(Stored data)
Definition list_http : HttpLib.
Proof.
  refine {|
    HeaderValue := string;
    HeaderMap := list (string * string);
    hv_to_str := list_to_str;
    hv_from_str := list_from_str;
    hv_from_static s := s;
    uri_path u := default u (fst <$> split_once "?" u);
    hn_valid s := negb (String.eqb s EmptyString) && str_forallb token_char s;
    hm_new := [];
    hm_entries := list_lower;
    hm_get n h := Assoc.get (to_ascii_lowercase n) (list_lower h);
    hm_insert n v h :=
      (n, v) :: Assoc.remove (to_ascii_lowercase n) (list_lower h);
    hm_append n v h := h ++ [(n, v)];
    hm_remove n h := Assoc.remove (to_ascii_lowercase n) (list_lower h)
  |}.
  - unfold list_to_str, list_from_str. intros s v Hv t Ht.
    repeat case_match; congruence.
  - intros s Hs. unfold list_to_str. by rewrite Hs.
  - done.
  - done.
  - done.
  - intros h n v (x & [= -> ->] & _)%list_elem_of_fmap. apply to_ascii_lowercase_idemp.
  - intros n v h m. cbn. rewrite list_lower_remove. unfold eq_ignore_ascii_case.
    destruct (String.eqb_spec (to_ascii_lowercase m) (to_ascii_lowercase n)); [done|].
    by rewrite Assoc.get_remove_ne.
  - intros n v h m. unfold list_lower. rewrite map_app, Assoc.get_app. done.
  - intros n h m. rewrite list_lower_remove. unfold eq_ignore_ascii_case.
    destruct (String.eqb_spec (to_ascii_lowercase m) (to_ascii_lowercase n)) as [->|Hne].
    + apply Assoc.get_remove_eq.
    + by rewrite Assoc.get_remove_ne.
Defined.

(** ** [lru]: the least-recently-used cache *)

(** [lru_entries] lists the entries, most recently used first.  [put] on a full
    cache that lacks the key drops the last entry and returns [None]. *)
Class LruLib := {
  lru : Type -> Type;
  lru_new {V} : nat -> lru V;
  lru_cap {V} : lru V -> nat;
  lru_entries {V} : lru V -> list (string * V);
  lru_get {V} : string -> lru V -> option V * lru V;
  lru_put {V} : string -> V -> lru V -> option V * lru V;
  lru_pop {V} : string -> lru V -> option V * lru V;
  lru_pop_lru {V} : lru V -> option (string * V) * lru V;
  lru_new_spec {V} n : lru_entries (lru_new (V := V) n) = [] /\ lru_cap (lru_new (V := V) n) = n;
  lru_get_spec {V} k (c : lru V) :
    fst (lru_get k c) = Assoc.get k (lru_entries c) /\
    lru_cap (snd (lru_get k c)) = lru_cap c /\
    lru_entries (snd (lru_get k c)) =
      match Assoc.get k (lru_entries c) with
      | Some v => (k, v) :: Assoc.remove k (lru_entries c)
      | None => lru_entries c
      end;
  lru_put_spec {V} k v (c : lru V) :
    fst (lru_put k v c) = Assoc.get k (lru_entries c) /\
    lru_cap (snd (lru_put k v c)) = lru_cap c /\
    lru_entries (snd (lru_put k v c)) =
      (k, v) ::
        match Assoc.get k (lru_entries c) with
        | Some _ => Assoc.remove k (lru_entries c)
        | None => if (length (lru_entries c) <? lru_cap c)%nat then lru_entries c
                  else removelast (lru_entries c)
        end;
  lru_pop_spec {V} k (c : lru V) :
    fst (lru_pop k c) = Assoc.get k (lru_entries c) /\
    lru_cap (snd (lru_pop k c)) = lru_cap c /\
    lru_entries (snd (lru_pop k c)) = Assoc.remove k (lru_entries c);
  lru_pop_lru_spec {V} (c : lru V) :
    fst (lru_pop_lru c) = last (lru_entries c) /\
    lru_cap (snd (lru_pop_lru c)) = lru_cap c /\
    lru_entries (snd (lru_pop_lru c)) = removelast (lru_entries c)
}.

▶ [WHAT IS EXPECTED] Report how many lines in the data include the word "Some", and give nothing but the count.

▶ [SOLUTION] 2